I recall the envelope in my pocket. All those damaged flowers had started to piece together.

“But he did the exact opposite. He beat our daughter for being so stupid and silly to do such a horrendous thing like this. He said she had bought shame to our family. He kept on repeating the phrase ‘I trusted you’ ”

“I was horrified. I tried to stop him. I really did. But he pushed me aside and kept on torturing our daughter.”

“I still remember the hopeless look in her eyes. There wasn’t any spark there. She had lost all hope and wasn’t ever going to regain it. Her eyes looked dull, like she somehow deserved this pain.”

Her mother started to cry uncontrollably. Her tears rolling down her face. However, she continued the story, knowing she had to get the truth out.

“Adeline was hopeless. She hated herself. She hated everyone else. She was afraid to tell anyone else. So, she needed to escape. Escape from this misery, this suffering. So, she did.”

I pulled out the envelope, the flowers on it haunting me. I turned the page around and saw the word father. I tried to piece it together.

No. It couldn’t be.

I stared at her mother who was looking at the piece of paper in my hand.

I stuttered, “You don’t think-”

Her mother interrupted me, “I- I don’t want to think.”

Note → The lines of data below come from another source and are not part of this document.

(** C6. What the service makes of its files is a good daemon. From any disk, with whatever files under the
    keys of identity, planet and token, in moons.d and networks.d, and however the storage, the
    randomness, the store and the sockets fail: the start ends - if the generator finds an
    identity -, it panics only for a controller whose identity on disk has no secret or a moon
    larger than the buffer its signature is checked in, and the daemon that enters the loop, with
    the controller that was asked for, starts from what keeps the invariant of the loop. *)
Theorem service_boots (env : Environment S) (no_store : S) (s : St) : environment_ok env no_store -> @storage_ok _ _ _ LD s ->
  comes_to (ev_controller_mode env = true /\ without_secret env s \/ Exists DaemonInv.oversized (LocalApi.load_moons (ev_moons env)))
    (Ident.generate (ev_fuel env) NativeCryptoProvider.getrandom 0 = Hang)
    (boot identity_storage data_storage env no_store s)
    (fun _ b => booted_ok env b) (fun _ _ => True).
Proof.
  intros He Hs. unfold boot. apply comes_then. unfold comes_to at 1. cbn [fst snd]. destruct (ev_data_dir env); [|done].
  apply comes_then. unfold comes_to at 1. cbn [fst snd].
  destruct (storage_scope_and_key (ev_identity_path env)) as [[root key]| | |] eqn:Hscope; [|done|..].
  2-3: unfold storage_scope_and_key in Hscope; by destruct (rev _) as [|[] ?].
  apply comes_then. unfold comes_to at 1. cbn [fst snd]. destruct (ev_identity_root env); [|done].
  apply comes_then. eapply comes_mono; [exact (identity_comes env no_store s root key He Hs Hscope)|done|done| |done]. intros s1 id (Hs1 & Hw & Hsec).
  apply comes_then. pose proof (eo_keys _ _ He) as (Kb & Kp & Kt).
  eapply comes_mono; [apply (first_stored_comes (H0 := LD)); [exact Hs1|by repeat constructor]|done|done| |done]. intros s2 planet Hs2.
  apply comes_then. unfold comes_to at 1. cbn [fst snd]. destruct (ev_seed env) as [seed|]; [|done]. cbn [of_option ok_or].
  destruct (DaemonInv.wf_starts id Hw) as [Hid Hsk].
  pose proof (DaemonInv.setup_runs id planet seed (LocalApi.load_moons (ev_moons env)) (LocalApi.remembered_networks (ev_networks env)) Hid Hsk
    (moons_wf _) (networks_u64 _)) as Hset.
  apply comes_then. unfold comes_to at 1. cbn [fst snd].
  destruct (Daemon.setup _ _ _ _ _) as [n|[]| |] eqn:Esetup; [|by right|done]. cbn [of_step]. cbn in Hset.
  apply comes_then. unfold comes_to at 1. cbn [fst snd]. destruct n as [n|]; [|done]. cbn [of_option ok_or]. destruct Hset as [Hn Hnid].
  apply comes_then. eapply comes_mono; [exact (token_comes (H0 := LD) (ev_token env) s2 (str "authtoken.secret") Hs2 Kt)|done|done| |done].
  intros s3 token _. apply comes_then. unfold comes_to at 1. cbn [fst snd].
  pose proof (open_controller_comes env no_store id s He Hw Hsec) as Hctl.
  destruct (open_controller env no_store id) as [[c store]| | |]; [|done|by left|done]. destruct Hctl as (Hst & Hmode & Hc).
  apply comes_then. unfold comes_to at 1. cbn [fst snd]. destruct (ev_sockets env); [|done].
  assert (match c with Some c => DaemonInv.signs c n | None => True end) as Hsigns.
  { destruct c; [|done]. unfold DaemonInv.signs, NodeOps.our_address. by rewrite Hnid. }
  pose proof (DaemonInv.hellos_run c n store (ev_now env) Hn Hst (eo_now _ _ He) Hsigns) as Hh.
  apply comes_then. unfold comes_to. cbn [fst snd].
  destruct (Daemon.first_hellos n store (ev_now env)) as [[d out]|[]| |] eqn:Ehello; [|done..]. cbn [of_step]. destruct Hh as [Hd _].
  split; [exact Hd|]. split; [exact Hmode|]. exists id, planet, seed, store. split.
  - split; [exact Hid|exact Hsk|apply moons_wf|apply networks_u64|exact Hst|exact Hc].
  - unfold Daemon.start. rewrite Esetup. cbn [rbind]. by rewrite Ehello.
Qed.

End Boots.

(** ** A disk with an identity and a moon, and a controller in memory *)

Definition sample_secret_string : bytes := default [] (Ident.to_secret_string NodeTotal.sample_id).
Definition identity_disk : Disk true := mkDisk (mkTree {[ [str "identity.secret"] := mkFile (sample_secret_string ++ [b8 10]) 0x1a4 ]} ∅) 9.

Lemma identity_disk_tidy : NativeStorage.tidy (tree identity_disk).
Proof.
  intros p Hp. assert (p = [str "identity.secret"]) as ->.
  { destruct Hp as [f Hp]. cbn in Hp. by apply lookup_singleton_Some in Hp as [<- _]. }
  split; [done|]. split; [apply (bool_decide_unpack _); by vm_compute|]. split; [apply (bool_decide_unpack _); by vm_compute|].
  intros q [r Hq] Hne Hneq. destruct q as [|x [|]]; [done| |by injection Hq]. by injection Hq as <- <-.
Qed.

#[local] Existing Instance NativeStorage.native_storage.
#[local] Existing Instance NativeStorage.native_storage_laws.
#[local] Instance sample_random : NativeCryptoProvider.SystemRandom := fun i => b8 (Z.of_nat i).
#[local] Instance sample_prims : Prims := Toy.prims.

(** The identity is read as it was written, the line break after it trimmed. *)
Lemma identity_survives_restart_witness :
  let x := load_or_generate_identity 0 identity_disk (str "identity.secret") in
  x.2 = Ok NodeTotal.sample_id /\ Ident.wf NodeTotal.sample_id /\
  comes_to False False (load_or_generate_identity 0 x.1 (str "identity.secret")) (fun _ id => id = NodeTotal.sample_id) (fun _ e => storage_failed e).
Proof.
  cbv zeta. destruct (load_or_generate_identity 0 identity_disk (str "identity.secret")) as [d r] eqn:Hrun.
  assert (r = Ok NodeTotal.sample_id) as -> by (apply (f_equal snd) in Hrun; cbn [snd] in Hrun; rewrite <- Hrun; vm_compute; reflexivity).
  destruct (identity_survives_restart (L := Toy.laws) (H0 := NativeStorage.native_storage_laws) identity_disk d (str "identity.secret") 0 0 NodeTotal.sample_id identity_disk_tidy
    ltac:(apply (bool_decide_unpack _); by vm_compute) ltac:(apply (bool_decide_unpack _); by vm_compute) Hrun) as (_ & Hw & _ & Hagain).
  split; [done|]. split; [exact Hw|exact Hagain].
Defined.

Definition sample_env : Environment InMemoryState :=
  mkEnvironment true (str "identity.secret") true 0 (WorldP.encode WorldP.sample) (Some (replicate 8 (b8 1)))
    (Some [(str "junk.moon", Some [b8 0]); (str "readme", None)]) (Some [str "8056c2e21c000001.conf"]) (Some (map (fun i => b8 (Z.of_nat i)) (seq 0 24)))
    true (Some Memory.new) true 5.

The evidence lied in front of us, tearing our soul. The person who raped her was right in front of us. All the answers were ahead of us. We had uncovered the truth. However, both of us were far from peace. 

She did it. She killed herself.

No, no. She had been killed. Brutally murdered. Her soul was completely drained. All the hope had gone, and her heart completely shattered.

All the memories of me and Adeline flooded into my head. All the good times, all the time she was there for me. All the laughter, the kind faces. The weird things we did. All came rushing back. And I let it.

I cried along with her mother, suddenly feeling the true lost of losing my best friend. The only friend I could truly trust. We cried and cried, our hearts breaking with every tear.

She was truly gone, and we couldn’t do anything about it. No matter how much we cry, who we beg, who we fight, she was never coming back. Instead of making new memories with her, she, herself had become a memory.